Saved entries
####################

Lemma for_each_M_rel l s w : R w (for_each_M body l s w).2.
Proof.
  revert s w. induction l as [|x l IH]; intros s w; cbn [for_each_M].
  - reflexivity.
  - unfold mbind, M_bind. pose proof (body_rel s x w) as Hb.
    destruct (body s x w) as [[s'|e] w']; cbn [snd] in *; [|done].
    etrans; [exact Hb|apply IH].
Qed.

End loop_invariant.

Lemma execute_log c sql params w :
  sql_log (execute c sql params w).2 = sql_log w ++ [(sql, params)].
Proof.
  unfold execute. cbv zeta.
  destruct (parse_sql sql) as [[ine name cols|name cols vals|name]|]; [| | |done].
  - destruct (_ !! _); [by destruct ine|].
    destruct params; [|done]. by destruct (conn_txn c).
  - by destruct (execute_insert _ _ _ _ _).
  - destruct (_ !! _); [|done]. by destruct params.
Qed.

Lemma execute_insert_same_stores c sql params w name cols vals :
  parse_sql sql = Some (InsertInto name cols vals) →
  same_stores w (execute c sql params w).2.
Proof.
  intros Hp. unfold execute. cbv zeta. rewrite Hp.
  by destruct (execute_insert _ _ _ _ _).
Qed.

Lemma commit_logs_only q c w : logs_only q w (commit c w).2.
Proof. exists []. by rewrite commit_log, app_nil_r. Qed.

Lemma execute_logs_only c sql params w : logs_only sql w (execute c sql params w).2.
Proof.
  exists [(sql, params)]. split; [apply execute_log|]. by repeat constructor.
Qed.

(** Every statement that the three insert loops send has the text of the
    cell. *)
Lemma cell11_body_logs c tr w : logs_only cell11_query w (cell11_body c tr w).2.
Proof.
  unfold cell11_body, mbind, M_bind, lift.
  destruct (medal_of tr) as [medal|]; [|reflexivity].
  destruct (athlete_of tr) as [athlete|]; [|reflexivity].
  pose proof (execute_logs_only c cell11_query [VStr medal; VStr athlete] w) as He.
  destruct (execute _ _ _ w) as [[[c' rows]|e] w']; [|done].
  etrans; [exact He|apply commit_logs_only].
Qed.

Lemma cell15_row_logs c tr w : logs_only cell15_insert w (cell15_row c tr w).2.
Proof.
  unfold cell15_row, try_except, mbind, M_bind, lift, mret, M_ret.
  destruct (py_index _ 0) as [rank|]; [|case_decide; reflexivity].
  destruct (py_index _ 0) as [athlete|]; [|case_decide; reflexivity].
  pose proof (execute_logs_only c cell15_insert
                [VStr (strip rank); VStr (strip athlete)] w) as He.
  destruct (execute _ _ _ w) as [[[c' rows]|e] w']; cbn [snd] in *; [done|].
  by case_decide.
Qed.

Lemma cell15_file_logs c f w : logs_only cell15_insert w (cell15_file c f w).2.
Proof.
  unfold cell15_file, mbind, M_bind, lift.
  destruct (table_at _ 1); [|reflexivity].
  apply (for_each_M_rel _ _ cell15_row_logs).
Qed.

Lemma cell19_row_logs c tr w : logs_only cell19_insert w (cell19_row c tr w).2.
Proof.
  unfold cell19_row, try_except, mbind, M_bind. cbv zeta.
  pose proof (execute_logs_only c cell19_insert
    [py_opt (extract_first (extract_text [Child "td"] tr));
     py_opt (extract_first (extract_text [Child "td"; Child "a"] tr));
     py_opt (extract_first (extract_text [Child "td"; Child "b"] tr))] w) as He.
  destruct (execute _ _ _ w) as [[[c' rows]|e] w']; cbn [snd] in *.
  - pose proof (commit_logs_only cell19_insert c' w') as Hc.
    destruct (commit c' w') as [[c''|e] w'']; cbn [snd] in *.
    + by etrans.
    + case_decide; by etrans.
  - by case_decide.
Qed.

(** The loop of cell 15 commits nothing. *)
Lemma cell15_row_same_stores c tr w : same_stores w (cell15_row c tr w).2.
Proof.
  unfold cell15_row, try_except, mbind, M_bind, lift, mret, M_ret.
  destruct (py_index _ 0) as [rank|]; [|case_decide; reflexivity].
  destruct (py_index _ 0) as [athlete|]; [|case_decide; reflexivity].
  pose proof (execute_insert_same_stores c cell15_insert
                [VStr (strip rank); VStr (strip athlete)] w _ _ _ parse_cell15) as He.
  destruct (execute _ _ _ w) as [[[c' rows]|e] w']; cbn [snd] in *; [done|].
  by case_decide.
Qed.

Lemma cell15_loop_same_stores c files w : same_stores w (cell15_loop c files w).2.
Proof.
  apply (for_each_M_rel same_stores). clear. intros c f w.
  unfold cell15_file, mbind, M_bind, lift.
  destruct (table_at _ 1); [|reflexivity].
  apply (for_each_M_rel _ _ cell15_row_same_stores).
Qed.

(** ** The cells that create and read a table *)

Lemma create_cell_spec path sql name cols w :
  parse_sql sql = Some (CreateTable true name cols) →
  (connection ← connect path;
   '(connection, _) ← execute connection sql [];
   commit connection) w
  = (Ok (Connection path None),
     match store path w !! name with
     | Some _ => log_stmt sql [] w
     | None =>
         set_store path (<[name := SqlTable cols []]> (store path w))
           (log_stmt sql [] w)
     end).
Proof.
  intros Hp. unfold connect, mbind, M_bind, mret, M_ret.
  unfold execute. cbv zeta. rewrite Hp.
  unfold working_db. cbn [conn_txn conn_path]. rewrite store_log.
  by destruct (store path w !! name).
Qed.

Lemma select_cell_spec path sql name w t :
  parse_sql sql = Some (SelectAll name) →
  store path w !! name = Some t →
  (connection ← connect path;
   '(connection, rows) ← execute connection sql [];
   _ ← commit connection;
   mret rows) w
  = (Ok (tbl_rows t), log_stmt sql [] w).
Proof.
  intros Hp Ht. unfold connect, mbind, M_bind, mret, M_ret.
  unfold execute. cbv zeta. rewrite Hp.
  unfold working_db. cbn [conn_txn conn_path]. rewrite store_log, Ht.
  done.
Qed.

Lemma cell14_spec w :
  cell14 w
  = (Ok conn14,
     match store "results.db" w !! "high_jump_results" with
     | Some _ => log_stmt cell14_create [] w
     | None =>
         set_store "results.db"
           (<["high_jump_results" := SqlTable hj_cols []]> (store "results.db" w))
           (log_stmt cell14_create [] w)
     end).
Proof. apply (create_cell_spec _ _ _ _ _ parse_cell14). Qed.

Lemma cell16_spec w t :
  store "results.db" w !! "high_jump_results" = Some t →
  cell16 w = (Ok (tbl_rows t), log_stmt cell16_query [] w).
Proof. apply (select_cell_spec _ _ _ _ _ parse_cell16). Qed.

Lemma cell18_spec w :
  cell18 w
  = (Ok (Connection "1992_jump_results.db" None),
     match store "1992_jump_results.db" w !! "heights" with
     | Some _ => log_stmt cell18_db_table [] w
     | None =>
         set_store "1992_jump_results.db"
           (<["heights" := SqlTable heights_cols []]> (store "1992_jump_results.db" w))
           (log_stmt cell18_db_table [] w)
     end).
Proof. apply (create_cell_spec _ _ _ _ _ parse_cell18). Qed.

Lemma cell20_spec w t :
  store "1992_jump_results.db" w !! "heights" = Some t →
  cell20 w = (Ok (tbl_rows t), log_stmt cell20_query [] w).
Proof. apply (select_cell_spec _ _ _ _ _ parse_cell20). Qed.

Lemma cell15_run files w rows ps :
  store "results.db" w !! "high_jump_results" = Some (SqlTable hj_cols rows) →
  scan_files files = (ps, None) →
  ∃ w', cell15 conn14 files w = (Ok (), w')
        ∧ store "results.db" w' !! "high_jump_results"
          = Some (SqlTable hj_cols (rows ++ (pair_values <$> ps)))
        ∧ sql_log w' = sql_log w ++ entries15 ps.
Proof.
  intros Hr Hs. unfold cell15. unfold mbind at 1, M_bind at 1.
  rewrite (cell15_loop_spec _ _ _ rows) by done. rewrite Hs. cbn [finish fst snd].
  pose proof (run15_rows ps conn14 w rows Hr) as Hrows.
  destruct (run15_facts ps conn14 w) as (Hpath & _ & Hlog & _).
  destruct (run15 (conn14, w) ps) as [c' w']. cbn [fst snd] in *.
  unfold mbind, M_bind.
  pose proof (commit_other c' w') as H1. pose proof (commit_store c' w') as H2.
  pose proof (commit_log c' w') as H3.
  destruct (commit c' w') as [o w'']. cbn [fst snd] in *. subst o.
  exists w''. split; [done|]. rewrite Hpath in H2. cbn in H2.
  rewrite H2, H3. done.
Qed.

####################

Work required: The lines from the first of the entries through the line holding "pose proof (execute_logs_only c cell15_insert" are to be restated word for word, and no others.

Completed exercise:
Lemma for_each_M_rel l s w : R w (for_each_M body l s w).2.
Proof.
  revert s w. induction l as [|x l IH]; intros s w; cbn [for_each_M].
  - reflexivity.
  - unfold mbind, M_bind. pose proof (body_rel s x w) as Hb.
    destruct (body s x w) as [[s'|e] w']; cbn [snd] in *; [|done].
    etrans; [exact Hb|apply IH].
Qed.

End loop_invariant.

Lemma execute_log c sql params w :
  sql_log (execute c sql params w).2 = sql_log w ++ [(sql, params)].
Proof.
  unfold execute. cbv zeta.
  destruct (parse_sql sql) as [[ine name cols|name cols vals|name]|]; [| | |done].
  - destruct (_ !! _); [by destruct ine|].
    destruct params; [|done]. by destruct (conn_txn c).
  - by destruct (execute_insert _ _ _ _ _).
  - destruct (_ !! _); [|done]. by destruct params.
Qed.

Lemma execute_insert_same_stores c sql params w name cols vals :
  parse_sql sql = Some (InsertInto name cols vals) →
  same_stores w (execute c sql params w).2.
Proof.
  intros Hp. unfold execute. cbv zeta. rewrite Hp.
  by destruct (execute_insert _ _ _ _ _).
Qed.

Lemma commit_logs_only q c w : logs_only q w (commit c w).2.
Proof. exists []. by rewrite commit_log, app_nil_r. Qed.

Lemma execute_logs_only c sql params w : logs_only sql w (execute c sql params w).2.
Proof.
  exists [(sql, params)]. split; [apply execute_log|]. by repeat constructor.
Qed.

(** Every statement that the three insert loops send has the text of the
    cell. *)
Lemma cell11_body_logs c tr w : logs_only cell11_query w (cell11_body c tr w).2.
Proof.
  unfold cell11_body, mbind, M_bind, lift.
  destruct (medal_of tr) as [medal|]; [|reflexivity].
  destruct (athlete_of tr) as [athlete|]; [|reflexivity].
  pose proof (execute_logs_only c cell11_query [VStr medal; VStr athlete] w) as He.
  destruct (execute _ _ _ w) as [[[c' rows]|e] w']; [|done].
  etrans; [exact He|apply commit_logs_only].
Qed.

Lemma cell15_row_logs c tr w : logs_only cell15_insert w (cell15_row c tr w).2.
Proof.
  unfold cell15_row, try_except, mbind, M_bind, lift, mret, M_ret.
  destruct (py_index _ 0) as [rank|]; [|case_decide; reflexivity].
  destruct (py_index _ 0) as [athlete|]; [|case_decide; reflexivity].
  pose proof (execute_logs_only c cell15_insert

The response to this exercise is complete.